Kaizen

This started with a question: why is it called a \(\text{KV}\) cache and not a \(\text{QKV}\) cache? My (dumb) confusion came from mixing up training and inference modes.

Training. We compute \(Q,K,V\) for all tokens (per head x layer) and use them accordingly per head to compute the attention matrices. The whole sequence is processed in a single forward pass, hence why, we don’t need to cache.
Inference. We generate tokens autoregressively (optionally after a prefill of the prompt). At each decode step \(t\), there is an obvious opportunity to reuse past \(K,V\) from positions \(1..t\), as the new query will attend over them. But my skill issues screamed at me: don’t you also reuse \(Q\)?
To make my point, I’ll assume we cache everything, and I’ll start from the final layer backwards, then discard every cache/intermediate state that we don’t need along the way.

Notation

Decoder-only Transformer with \(L\) layers, vocabulary size \(\lvert \mathcal V \rvert\).
\(d_{\text{model}}\): model dim, \(d_h\): head dim, and \(n_h\): number of heads per layer.
Timeline: we’ve produced \(t\) tokens; and we’re about to generate token \(x_{t+1}\).
Per layer \(\ell\): queries \(Q^{(\ell)}\), keys \(K^{(\ell)}\), values \(V^{(\ell)}\).

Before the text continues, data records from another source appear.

Lemma isolate_block_run :
  if (err =? 0) && can_isolate z p found then
    ∃ l, isolate_block p z =
         Ok 0 (relabelled z l (<[p / pageblock_nr_pages := stored_type MIGRATE_ISOLATE]> (block_mt z))
                 (s32 (NR_FREE_PAGES z - block_free z p)) (cma_minus z p)) ∧
      buddy_inv (z <| lists := l |>) ∧ moved z (z <| lists := l |>) ∧
      relisted z p (block_end p) MIGRATE_ISOLATE (z <| lists := l |>)
  else isolate_block p z = Ok (- EBUSY) z.
Proof.
  set (z0 := z <| zone_lock := true |>).
  assert (Hi0 : buddy_inv z0) by (eapply buddy_inv_congr; [..|apply (zo_buddy z Hz)]; done).
  assert (Hl : zone_lock z = false) by apply (zo_lock z Hz).
  unfold isolate_block, mbind, M_bind. rewrite take_zone_lock by done. fold z0. rewrite Hno. destruct (err =? 0); cbn [negb andb].
  2: { unfold mret, M_ret. replace (- EBUSY =? 0) with false by done. unfold zone_spin_unlock, modify. subst z0. by rewrite lock_unlock. }
  rewrite (count_immobile_exact z0 p found Hi0) by
    (done || (unfold pageblock_nr_pages; rewrite shift_one; done) || (intros y Hy; apply (zo_plain z Hz y); by left)).
  change (zone_idx z0) with (zone_idx z). change (get_pageblock_migratetype z0 p) with (get_pageblock_migratetype z p).
  change (immobile z0 p pageblock_nr_pages) with (immobile z p pageblock_nr_pages). fold (can_isolate z p found).
  destruct (can_isolate z p found).
  2: { unfold mret, M_ret. replace (- EBUSY =? 0) with false by done. unfold zone_spin_unlock, modify. subst z0. by rewrite lock_unlock. }
  unfold mret at 1, M_ret at 1. change (0 =? 0) with true. cbv iota. unfold get at 1.
  change (get_pageblock_migratetype z0 p) with (get_pageblock_migratetype z p).
  unfold set_pageblock_migratetype at 1, modify at 1. fold (stored_type MIGRATE_ISOLATE).
  set (bm := <[p / pageblock_nr_pages := stored_type MIGRATE_ISOLATE]> (block_mt z)).
  change (z0 <| block_mt ::= <[p / pageblock_nr_pages := stored_type MIGRATE_ISOLATE]> |>) with (z0 <| block_mt := bm |>).
  destruct (move_freepages_block_exact z p MIGRATE_ISOLATE (zo_buddy z Hz) isolate_type Hct Hw)
    as (l & _ & Hi' & Hm & Hr).
  destruct (move_freepages_block_exact (z0 <| block_mt := bm |>) p MIGRATE_ISOLATE) as (l0 & E & Hi1 & Hm1 & Hr1);
    [eapply buddy_inv_congr; [..|exact Hi0]; done|apply isolate_type|exact Hct|exact Hw|].
  rewrite E. exists l0. clear l Hi' Hm Hr. split_and!.
  - change (block_free (z0 <| block_mt := bm |>) p) with (block_free z p).
    destruct (count_unlock z l0 bm (s32 (- u32 (s32 (block_free z p)))) (get_pageblock_migratetype z p) Hl) as (y & Ey & Eu).
    subst z0. rewrite Ey. unfold zone_spin_unlock, modify, mret, M_ret. rewrite Eu. unfold cma_minus.
    by rewrite !taken_sum.
  - by eapply buddy_inv_congr; [..|exact Hi1].
  - by eapply moved_lists; [..|exact Hm1].
  - exact Hr1.
Qed.
End isolate.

For the sake of the argument, assume we cached all three, per head x layer (to simplify notation, I will omit the head subscript from head specific matrices, unless if we’re zooming in per head):

\(Q^{(\ell)}_{1:t}\in\mathbb{R}^{t\times d_h}\), \(K^{(\ell)}_{1:t}\in\mathbb{R}^{t\times d_h}\), \(V^{(\ell)}_{1:t}\in\mathbb{R}^{t\times d_h}\)

Note: It is safe to discard all other operations (attention projection, ffn), as they all operate token-wise. For MHA, we can solely focus on per head logic, as detailed below.

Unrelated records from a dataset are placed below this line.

(* ===== verification/Zonelist.v ===== *)
(** * Fallback lists: the zonelist part of [page_alloc.c]

    Each node has a list of the zones an allocation on it tries in turn.  With more
    than one node they are ordered by distance, node by node or zone by zone; the
    order is detected or set by the user.  A write outside of the array of a list is a
    fault. *)

From stdpp Require Import strings.
From Stdlib Require Import Ascii.
From S2P Require Import Prelude KList Buddy Pcp ZoneData.

Definition ZONELIST_ORDER_DEFAULT : Z := 0.
Definition ZONELIST_ORDER_NODE : Z := 1.
Definition ZONELIST_ORDER_ZONE : Z := 2.

Section Zonelist.
Context {L : Type} `{KList lhead L} `{BuddyConfig} `{NumaEnv}.
Abbreviation G := (M (msys L)).
Implicit Types (s : msys L).

Definition nr_online_nodes : Z := Z.of_nat (length online_nodes).

Definition MAX_ZONES_PER_ZONELIST : nat := MAX_NUMNODES * S top_zone.

(** [zonelist->_zonerefs[j] = v], for [j] in the array. *)
Definition set_zoneref (l : Z * which_list) (j : nat) (v : option zone_ref) : G unit :=
  s ← get;
  zl ← deref (zonerefs s !! l);
  if decide (j < length zl)%nat then modify (λ s, s <| zonerefs ::= <[l := <[j := v]> zl]> |>) else fail Undefined.

(** ** The zones of one node *)

Fixpoint add_zones (node : Z) (l : Z * which_list) (nr_zones : nat) (zone_type : nat) : G nat :=
  s ← get;
  nr_zones ← (if populated_zone s (node, zone_type) then
                _ ← set_zoneref l nr_zones (Some (node, zone_type));
                _ ← modify (λ s, s <| policy_zone ::= check_highest_zone zone_type |>);
                mret (S nr_zones)
              else mret nr_zones);
  match zone_type with
  | O => mret nr_zones
  | S zone_type' => add_zones node l nr_zones zone_type'
  end.

Definition build_zonelists_node (node : Z) (l : Z * which_list) (nr_zones zone_type : nat) : G nat :=
  if decide (top_zone < zone_type)%nat then fail BugOn else add_zones node l nr_zones zone_type.

(** ** The order *)

Definition EINVAL : Z := 22.

Definition __parse_numa_zonelist_order (str : string) : G Z :=
  let c := match str with String c _ => Some c | EmptyString => None end in
  if bool_decide (c = Some "d"%char ∨ c = Some "D"%char) then
    _ ← modify (λ s, s <| user_zonelist_order := ZONELIST_ORDER_DEFAULT |>); mret 0
  else if bool_decide (c = Some "n"%char ∨ c = Some "N"%char) then
    _ ← modify (λ s, s <| user_zonelist_order := ZONELIST_ORDER_NODE |>); mret 0
  else if bool_decide (c = Some "z"%char ∨ c = Some "Z"%char) then
    _ ← modify (λ s, s <| user_zonelist_order := ZONELIST_ORDER_ZONE |>); mret 0
  else mret (- EINVAL).

(** [strlcpy] into 16 bytes. *)
Definition setup_numa_zonelist_order (str : option string) : G Z :=
  match str with
  | None => mret 0
  | Some str =>
      ret ← __parse_numa_zonelist_order str;
      if ret =? 0 then
        _ ← modify (λ s, s <| numa_zonelist_order := String.substring 0 15 str |>); mret ret
      else mret ret
  end.

(** Sums over the zones of a node, in 32 bits: of those below [ZONE_NORMAL], of all,
    and whether [ZONE_NORMAL] is missing before the sum ends. *)
Fixpoint kmem_sizes s (node : Z) (types : list nat) (low total : Z) : Z * Z * bool :=
  match types with
  | [] => (low, total, false)
  | zt :: types' =>
      if populated_zone s (node, zt) then
        kmem_sizes s node types' (if decide (zt < ZONE_NORMAL)%nat then u32 (low + present_of s (node, zt)) else low)
          (u32 (total + present_of s (node, zt)))
      else if decide (zt = ZONE_NORMAL) then (low, total, true)
      else kmem_sizes s node types' low total
  end.

Fixpoint all_sizes s (nodes : list Z) (low total : Z) : Z * Z * bool :=
  match nodes with
  | [] => (low, total, false)
  | n :: nodes' =>
      let '(low, total, missing) := kmem_sizes s n (seq 0 (S top_zone)) low total in
      if missing : bool then (low, total, true) else all_sizes s nodes' low total
  end.

(** The sums over the zones of a node, none missing. *)
Fixpoint node_sizes s (node : Z) (types : list nat) (low total : Z) : Z * Z :=
  match types with
  | [] => (low, total)
  | zt :: types' =>
      if populated_zone s (node, zt) then
        node_sizes s node types' (if decide (zt < ZONE_NORMAL)%nat then u32 (low + present_of s (node, zt)) else low)
          (u32 (total + present_of s (node, zt)))
      else node_sizes s node types' low total
  end.

Definition big_low_node s (average_size : Z) (n : Z) : bool :=
  let '(low, total) := node_sizes s n (seq 0 (S top_zone)) 0 0 in
  negb (low =? 0) && (u32 average_size <? total) && (u32 (total * 70) / 100 <? low).

Definition default_zonelist_order s : Z :=
  let '(low, total, missing) := all_sizes s online_nodes 0 0 in
  if missing : bool then ZONELIST_ORDER_NODE
  else if (low =? 0) || (total / 2 <? low) then ZONELIST_ORDER_NODE
  else
    let average_size := s32 (total / (Z.of_nat (length memory_nodes) + 1)) in
    if existsb (big_low_node s average_size) online_nodes then ZONELIST_ORDER_NODE else ZONELIST_ORDER_ZONE.

Definition set_zonelist_order : G unit :=
  modify (λ s, s <| current_zonelist_order :=
    if user_zonelist_order s =? ZONELIST_ORDER_DEFAULT then default_zonelist_order s else user_zonelist_order s |>).

(** ** The lists of a node, several nodes *)

Definition MAX_NODE_LOAD : Z := nr_online_nodes.

(** How far away a node is taken to be. *)
Definition node_value (s : msys L) (node n : Z) : Z :=
  let val := node_distance node n in
  let val := s32 (val + (if n <? node then 1 else 0)) in
  let val := if has_cpus n then s32 (val + PENALTY_FOR_NODE_WITH_CPUS) else val in
  let val := s32 (val * s32 (MAX_NODE_LOAD * Z.of_nat MAX_NUMNODES)) in
  s32 (val + default 0 (node_load s !! n)).

Definition INT_MAX : Z := 2 ^ 31 - 1.

Fixpoint closest (s : msys L) (node : Z) (used : gset Z) (ns : list Z) (min_val best_node : Z) : Z :=
  match ns with
  | [] => best_node
  | n :: ns' =>
      if decide (n ∈ used) then closest s node used ns' min_val best_node
      else
        let val := node_value s node n in
        if val <? min_val then closest s node used ns' val n else closest s node used ns' min_val best_node
  end.

(** The next node, or -1, and the nodes used then. *)
Definition find_next_best_node (node : Z) (used_node_mask : gset Z) : G (Z * gset Z) :=
  if negb (bool_decide (node ∈ used_node_mask)) then mret (node, {[node]} ∪ used_node_mask)
  else
    s ← get;
    let best_node := closest s node used_node_mask memory_nodes INT_MAX (-1) in
    if 0 <=? best_node then mret (best_node, {[best_node]} ∪ used_node_mask) else mret (best_node, used_node_mask).

(** The index of the first null entry. *)
Fixpoint first_null (zl : list (option zone_ref)) : option nat :=
  match zl with
  | [] => None
  | None :: _ => Some O
  | Some _ :: zl' => S <$> first_null zl'
  end.

Definition build_zonelists_in_node_order (nid node : Z) : G unit :=
  s ← get;
  zl ← deref (zonerefs s !! (nid, Fallback));
  match first_null zl with
  | None => fail Undefined
  | Some j =>
      j ← build_zonelists_node node (nid, Fallback) j top_zone;
      set_zoneref (nid, Fallback) j None
  end.

Definition build_thisnode_zonelists (nid : Z) : G unit :=
  j ← build_zonelists_node nid (nid, Thisnode) 0 top_zone;
  set_zoneref (nid, Thisnode) j None.

(** One type of zone, on the first [nr_nodes] nodes of the order. *)
Fixpoint add_type (nid : Z) (zone_type : nat) (nodes : list Z) (pos : nat) : G nat :=
  match nodes with
  | [] => mret pos
  | node :: nodes' =>
      s ← get;
      pos ← (if populated_zone s (node, zone_type) then
               _ ← set_zoneref (nid, Fallback) pos (Some (node, zone_type));
               _ ← modify (λ s, s <| policy_zone ::= check_highest_zone zone_type |>);
               mret (S pos)
             else mret pos);
      add_type nid zone_type nodes' pos
  end.

Fixpoint add_types (nid : Z) (zone_type : nat) (nodes : list Z) (pos : nat) : G nat :=
  pos ← add_type nid zone_type nodes pos;
  match zone_type with
  | O => mret pos
  | S zone_type' => add_types nid zone_type' nodes pos
  end.

Definition build_zonelists_in_zone_order (nid : Z) (nr_nodes : nat) : G unit :=
  s ← get;
  pos ← add_types nid top_zone (take nr_nodes (node_order s)) 0;
  set_zoneref (nid, Fallback) pos None.

(** The loop over the nodes by distance; a node is chosen once. *)
Fixpoint order_nodes (fuel : nat) (local_node order : Z) (used : gset Z) (load prev_node : Z) (j : nat) : G nat :=
  match fuel with
  | O => fail OutOfFuel
  | S fuel' =>
      nu ← find_next_best_node local_node used;
      let '(node, used) := nu in
      if node <? 0 then mret j
      else
        let distance := node_distance local_node node in
        _ ← (if RECLAIM_DISTANCE <? distance then modify (λ s, s <| zone_reclaim_mode := 1 |>) else mret tt);
        _ ← (if negb (distance =? node_distance local_node prev_node)
             then modify (λ s, s <| node_load ::= <[node := load]> |>) else mret tt);
        if order =? ZONELIST_ORDER_NODE then
          _ ← build_zonelists_in_node_order local_node node;
          order_nodes fuel' local_node order used (s32 (load - 1)) node j
        else
          s ← get;
          if decide (j < length (node_order s))%nat then
            _ ← modify (λ s, s <| node_order ::= <[j := node]> |>);
            order_nodes fuel' local_node order used (s32 (load - 1)) node (S j)
          else fail Undefined
  end.

(** Every node with memory is chosen once, and the node itself. *)
Definition nodes_bound : nat := S (S (length memory_nodes)).

Definition build_zonelists (nid : Z) : G unit :=
  s ← get;
  let order := current_zonelist_order s in
  _ ← set_zoneref (nid, Fallback) 0 None;
  _ ← set_zoneref (nid, Thisnode) 0 None;
  _ ← modify (λ s, s <| node_order ::= fmap (λ _, 0) |>);
  j ← order_nodes nodes_bound nid order ∅ nr_online_nodes nid 0;
  _ ← (if order =? ZONELIST_ORDER_ZONE then build_zonelists_in_zone_order nid j else mret tt);
  build_thisnode_zonelists nid.

Definition build_zonelist_cache (nid : Z) : G unit :=
  s ← get;
  zl ← deref (zonerefs s !! (nid, Fallback));
  match first_null zl with
  | None => fail Undefined
  | Some k =>
      modify (λ s, s <| fullzones ::= <[nid := replicate MAX_ZONES_PER_ZONELIST false]> |>
                     <| z_to_n ::= <[nid := omap (fmap fst) (take k zl)]> |>)
  end.

(** A page set with an empty list: its count, its high mark and its batch. *)
Definition new_pageset (batch : Z) : Z * Z * Z := (0, s32 (6 * batch), s32 (Z.max 1 (1 * batch))).

Definition __build_all_zonelists : G unit :=
  _ ← modify (λ s, s <| node_load := ∅ |>);
  _ ← for_each online_nodes (λ nid, _ ← build_zonelists nid; build_zonelist_cache nid);
  modify (λ s, s <| boot_pageset := new_pageset 0 |>).

(** The entries of a list up to the first null one. *)
Fixpoint entries (zl : list (option zone_ref)) : list zone_ref :=
  match zl with Some z :: zl' => z :: entries zl' | _ => [] end.

(** [for_each_zone_zonelist]: the entries of types up to [offset]. *)
Fixpoint sum_free (s : msys L) (zs : list zone_ref) (offset : nat) (sum : Z) : G Z :=
  match zs with
  | [] => mret sum
  | z :: zs' =>
      if decide (offset < z.2)%nat then sum_free s zs' offset sum
      else
        i ← deref (zones s !! z);
        let size := present_pages i in
        let high := default 0 (watermark (zz i) !! WMARK_HIGH) in
        sum_free s zs' offset (if high <? size then u32 (sum + u32 (size - high)) else sum)
  end.

Definition nr_free_zone_pages (offset : nat) : G Z :=
  s ← get;
  zl ← deref (zonerefs s !! (numa_node_id, Fallback));
  sum_free s (entries zl) offset 0.

Definition nr_free_buffer_pages : G Z := nr_free_zone_pages gfp_zone_user.

Definition nr_free_pagecache_pages : G Z := nr_free_zone_pages gfp_zone_movable.

(** Without memory hotplug [data] is not used, and booting or not the lists are built
    while nobody uses them. *)
Definition build_all_zonelists : G unit :=
  _ ← set_zonelist_order;
  _ ← __build_all_zonelists;
  n ← nr_free_pagecache_pages;
  modify (λ s, s <| vm_total_pages := n |>
                 <| mobility_disabled := n <? u32 (pageblock_nr_pages * MIGRATE_TYPES) |>).

(** What [proc_dostring] answers and writes is outside: [ret], and the string after
    it. *)
Definition numa_zonelist_order_handler (write : bool) (ret : Z) (str : string) : G Z :=
  s ← get;
  let saved_string := numa_zonelist_order s in
  _ ← modify (λ s, s <| numa_zonelist_order := str |>);
  if negb (ret =? 0) then mret ret
  else if negb write then mret ret
  else
    let oldval := user_zonelist_order s in
    bad ← __parse_numa_zonelist_order str;
    _ ← (if negb (bad =? 0) then
           modify (λ s, s <| numa_zonelist_order := saved_string |> <| user_zonelist_order := oldval |>)
         else
           s ← get;
           if negb (oldval =? user_zonelist_order s) then build_all_zonelists else mret tt);
    mret ret.

(** ** The lists of a node, distance unknown *)

Fixpoint add_nodes (nodes : list Z) (nid : Z) (j : nat) : G nat :=
  match nodes with
  | [] => mret j
  | node :: nodes' =>
      if negb (bool_decide (node ∈ online_nodes)) then add_nodes nodes' nid j
      else
        j ← build_zonelists_node node (nid, Fallback) j top_zone;
        add_nodes nodes' nid j
  end.

Definition build_zonelists_flat (nid : Z) : G unit :=
  j ← build_zonelists_node nid (nid, Fallback) 0 top_zone;
  j ← add_nodes (seqZ (nid + 1) (Z.of_nat MAX_NUMNODES - (nid + 1))) nid j;
  j ← add_nodes (seqZ 0 nid) nid j;
  set_zoneref (nid, Fallback) j None.
End Zonelist.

Sampling \(x_{t+1}\) from \(H^{(L)}_{1:t}\in\mathbb{R}^{t\times d_{\text{model}}}\) :

Assume we are at step \(t\) (we’re about to generate token \(x_{t+1}\)). Obviously we only need the last hidden representation here \(H^{(L)}\).

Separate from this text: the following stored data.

(** The lists of a node are built: the one of the node, and the fallback list, from the
    nodes with memory in the order of their distance. *)
Definition built s0 (order nid : Z) s : Prop :=
  ∃ cs zl zt, NoDup cs ∧ (∀ n, n ∈ cs ↔ n = nid ∨ n ∈ memory_nodes) ∧
    (∃ ns, cs = nid :: ns ∧ StronglySorted (λ a b, farness nid a ≤ farness nid b) ns) ∧
    zonerefs s !! (nid, Fallback) = Some zl ∧ holds zl (list_of s0 order cs) ∧
    zonerefs s !! (nid, Thisnode) = Some zt ∧ holds zt (zones_of s0 nid).

(** What stays when the lists of node [nid] are built. *)
Record others (nid : Z) s s' : Prop := {
  ot_zones : zones s' = zones s;
  ot_refs : ∀ n w, n ≠ nid → zonerefs s' !! (n, w) = zonerefs s !! (n, w);
  ot_order : current_zonelist_order s' = current_zonelist_order s;
  ot_user : user_zonelist_order s' = user_zonelist_order s;
  ot_length : length (node_order s') = length (node_order s)
}.

Lemma bind_zones s s' cs : zones s' = zones s → cs ≫= zones_of s' = cs ≫= zones_of s.
Proof.
  intros Hz. induction cs as [|c cs IH]; [done|]. rewrite !bind_cons, IH. unfold zones_of. by rewrite (zones_from_zones s s').
Qed.

Lemma list_of_zones s s' order cs : zones s' = zones s → list_of s' order cs = list_of s order cs.
Proof.
  intros Hz. unfold list_of. rewrite (zones_by_type_zones s s') by done. by rewrite (bind_zones s s').
Qed.

Lemma built_zones s0 s0' order nid s : zones s0' = zones s0 → built s0' order nid s → built s0 order nid s.
Proof.
  intros Hz (cs & zl & zt & Hb). exists cs, zl, zt. unfold zones_of in *.
  rewrite (list_of_zones s0 s0'), (zones_from_zones s0 s0') in Hb by done. done.
Qed.

Lemma build_zonelists_ok nid s :
  nid ∈ online_nodes → arrays s nid → length (node_order s) = MAX_NUMNODES → load_ok (node_load s) →
  current_zonelist_order s = ZONELIST_ORDER_NODE ∨ current_zonelist_order s = ZONELIST_ORDER_ZONE →
  returns (build_zonelists nid) s (λ _ s',
    built s (current_zonelist_order s) nid s' ∧ others nid s s' ∧ arrays s' nid ∧ load_ok (node_load s')).
Proof.
  intros Hon Harr Hno Hl Hord. pose proof (nl_range nid (or_intror Hon)) as Hnid. destruct (Harr Fallback) as (zf & Hzf & Hlf). destruct (Harr Thisnode) as (zt & Hzt & Hlt).
  remember (current_zonelist_order s) as order eqn:Horder. unfold build_zonelists. apply returns_bind. eapply returns_eq; [reflexivity|]. rewrite <- Horder.
  apply returns_bind. eapply returns_mono; [apply set_zoneref_ok; [done|lia]|]. intros [] s1 [pz1 ->].
  apply returns_bind. eapply returns_mono; [apply set_zoneref_ok; [simpl; by rewrite lookup_insert_ne|lia]|]. intros [] s2 [pz2 ->].
  apply returns_bind. eapply returns_eq; [reflexivity|]. set (s3 := modify_field _ _).
  assert (Hr3 : zonerefs s3 = <[(nid, Thisnode) := <[0%nat := None]> zt]> (<[(nid, Fallback) := <[0%nat := None]> zf]> (zonerefs s))) by done.
  assert (zones s3 = zones s ∧ current_zonelist_order s3 = order ∧ user_zonelist_order s3 = user_zonelist_order s ∧
    node_load s3 = node_load s ∧ length (node_order s3) = MAX_NUMNODES) as (Hz3 & Ho3 & Hu3 & Hn3 & Hlen3)
    by (split_and!; try done; unfold s3; simpl; rewrite ?length_fmap; done).
  clearbody s3. apply returns_bind.
  eapply returns_mono; [apply (order_nodes_ok nid s3 order Hnid Hon nodes_bound [] s3)|].
  { by left. } { done. } { by split. }
  { exists (<[0%nat := None]> zf). rewrite Hr3, lookup_insert_ne, lookup_insert_eq, length_insert by done. split_and!; [done|done|done|].
    destruct (order =? _); [|done]. destruct zf as [|e zf]; [done|]. by exists zf. }
  { by rewrite Hn3. } { done. } { simpl. lia. } { done. } { unfold nodes_bound. simpl. lia. }
  intros j s4 (cs & Hc & Hall & [Hz4 Hr4 Ho4 Hu4] & (zl & Hzl & Hlen & Hno4 & Hp) & Hl4 & Hj).
  pose proof (chosen_length nid s3 Hnid cs Hc) as [Hcl _]. pose proof Hc as [Hnd (ns & Hcs & Hns & Hsort & _)].
  apply returns_bind. apply (returns_mono _ _ (λ _ s5, ∃ zl', wrote (nid, Fallback) s4 zl' s5 ∧
    holds zl' (list_of s order cs) ∧ length zl' = S MAX_ZONES_PER_ZONELIST)).
  { rewrite (list_of_zones s3 s) in * by done. unfold list_of. destruct Hord as [Hord|Hord]; rewrite Hord in *; simpl in *.
    - apply returns_ret. exists zl. split_and!; [by apply wrote_refl|done|done].
    - eapply returns_mono; [eapply zone_order_ok; [done|]|].
      { rewrite Hlen, (Hj ltac:(done)). unfold MAX_ZONES_PER_ZONELIST. nia. }
      intros [] s5 (zl' & Hw & Hh & Hl'). exists zl'. rewrite (Hj ltac:(done)), Hp in Hh.
      rewrite (zones_by_type_zones s3 s4) in Hh by done. split_and!; [done|done|lia]. }
  intros [] s5 (zl5 & [pz5 ->] & Hh5 & Hlen5).
  eapply returns_mono; [eapply (thisnode_ok nid)|].
  { simpl. rewrite lookup_insert_ne by done. rewrite Hr4, Hr3 by done. by rewrite lookup_insert_eq. }
  { rewrite length_insert, Hlt. unfold MAX_ZONES_PER_ZONELIST. assert (1 ≤ MAX_NUMNODES)%nat by lia. nia. }
  intros [] s6 (zt6 & [pz6 ->] & Hh6 & Hlen6). split_and!.
  - exists cs, zl5, zt6. simpl. split_and!; [done| | |by rewrite lookup_insert_ne, lookup_insert_eq|done|by rewrite lookup_insert_eq|].
    + intros n. rewrite Hcs. split; [intros [->|Hn]%elem_of_cons; auto|]. intros [->|Hn]; [left|]. rewrite <- Hcs. auto.
    + exists ns. split; [done|]. eapply sorted_far; [|done|done]. by rewrite Hn3.
    + unfold zones_of in *. rewrite (zones_from_zones s) in Hh6; [done|]. simpl. congruence.
  - split; simpl; [congruence| |congruence..].
    intros n w Hn. rewrite !lookup_insert_ne by congruence. rewrite Hr4 by congruence. rewrite Hr3. by rewrite !lookup_insert_ne by congruence.
  - intros []; simpl.
    + exists zl5. by rewrite lookup_insert_ne, lookup_insert_eq.
    + exists zt6. rewrite lookup_insert_eq. split; [done|]. by rewrite Hlen6, length_insert.
  - done.
Qed.

(** ** The lists of all nodes *)

Record zl_ready s : Prop := {
  zr_arrays : ∀ n, n ∈ online_nodes → arrays s n;
  zr_order : length (node_order s) = MAX_NUMNODES;
  zr_user : user_zonelist_order s = ZONELIST_ORDER_DEFAULT ∨ user_zonelist_order s = ZONELIST_ORDER_NODE ∨
    user_zonelist_order s = ZONELIST_ORDER_ZONE
}.

Lemma default_order_ok s : default_zonelist_order s = ZONELIST_ORDER_NODE ∨ default_zonelist_order s = ZONELIST_ORDER_ZONE.
Proof. unfold default_zonelist_order. repeat case_match; auto. Qed.

Lemma nodes_of_entries (es : list zone_ref) : omap (fmap fst) (Some <$> es) = fst <$> es.
Proof. induction es as [|e es IH]; [done|]. csimpl. by rewrite IH. Qed.

Lemma cache_ok nid s zl es :
  zonerefs s !! (nid, Fallback) = Some zl → holds zl es →
  returns (build_zonelist_cache nid) s (λ _ s', ∃ f, s' = s <| fullzones := f |> <| z_to_n ::= <[nid := fst <$> es]> |>).
Proof.
  intros Hl Hh. unfold build_zonelist_cache. apply returns_bind. eapply returns_eq; [reflexivity|].
  apply returns_bind. eapply returns_eq; [by rewrite Hl|]. rewrite (holds_first_null _ _ Hh). eapply returns_eq; [reflexivity|].
  exists (<[nid := replicate MAX_ZONES_PER_ZONELIST false]> (fullzones s)).
  replace (fst <$> es) with (omap (fmap fst) (take (length es) zl) : list Z); [by destruct s|].
  destruct Hh as [rest ->]. rewrite take_app_length' by (by rewrite length_fmap). apply nodes_of_entries.
Qed.

Lemma built_others s0 order n nid s s' : n ≠ nid → others nid s s' → built s0 order n s → built s0 order n s'.
Proof.
  intros Hne Ho (cs & zl & zt & Hnd & Hcs & Hs & Hzl & Hh & Hzt & Ht). exists cs, zl, zt.
  rewrite !(ot_refs _ _ _ Ho) by done. done.
Qed.

Lemma arrays_others n nid s s' : n ≠ nid → others nid s s' → arrays s n → arrays s' n.
Proof. intros Hne Ho Ha w. rewrite (ot_refs _ _ _ Ho) by done. apply Ha. Qed.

To sample the next token, we only require the last row \(h_t^{(L)}\), and it’s usually done using unembedding \(W_U\in\mathbb{R}^{d_{\text{model}}\times \lvert\mathcal V\rvert}\) (most likely the same as the embedding matrix, with weight tying):

\[\text{logits}_{t+1} \;=\; h^{(L)}_t\, W_U \;\in\; \mathbb{R}^{1\times \lvert\mathcal V\rvert}, \qquad x_{t+1}\ \sim\ \mathrm{softmax}(\text{logits}_{t+1}).\]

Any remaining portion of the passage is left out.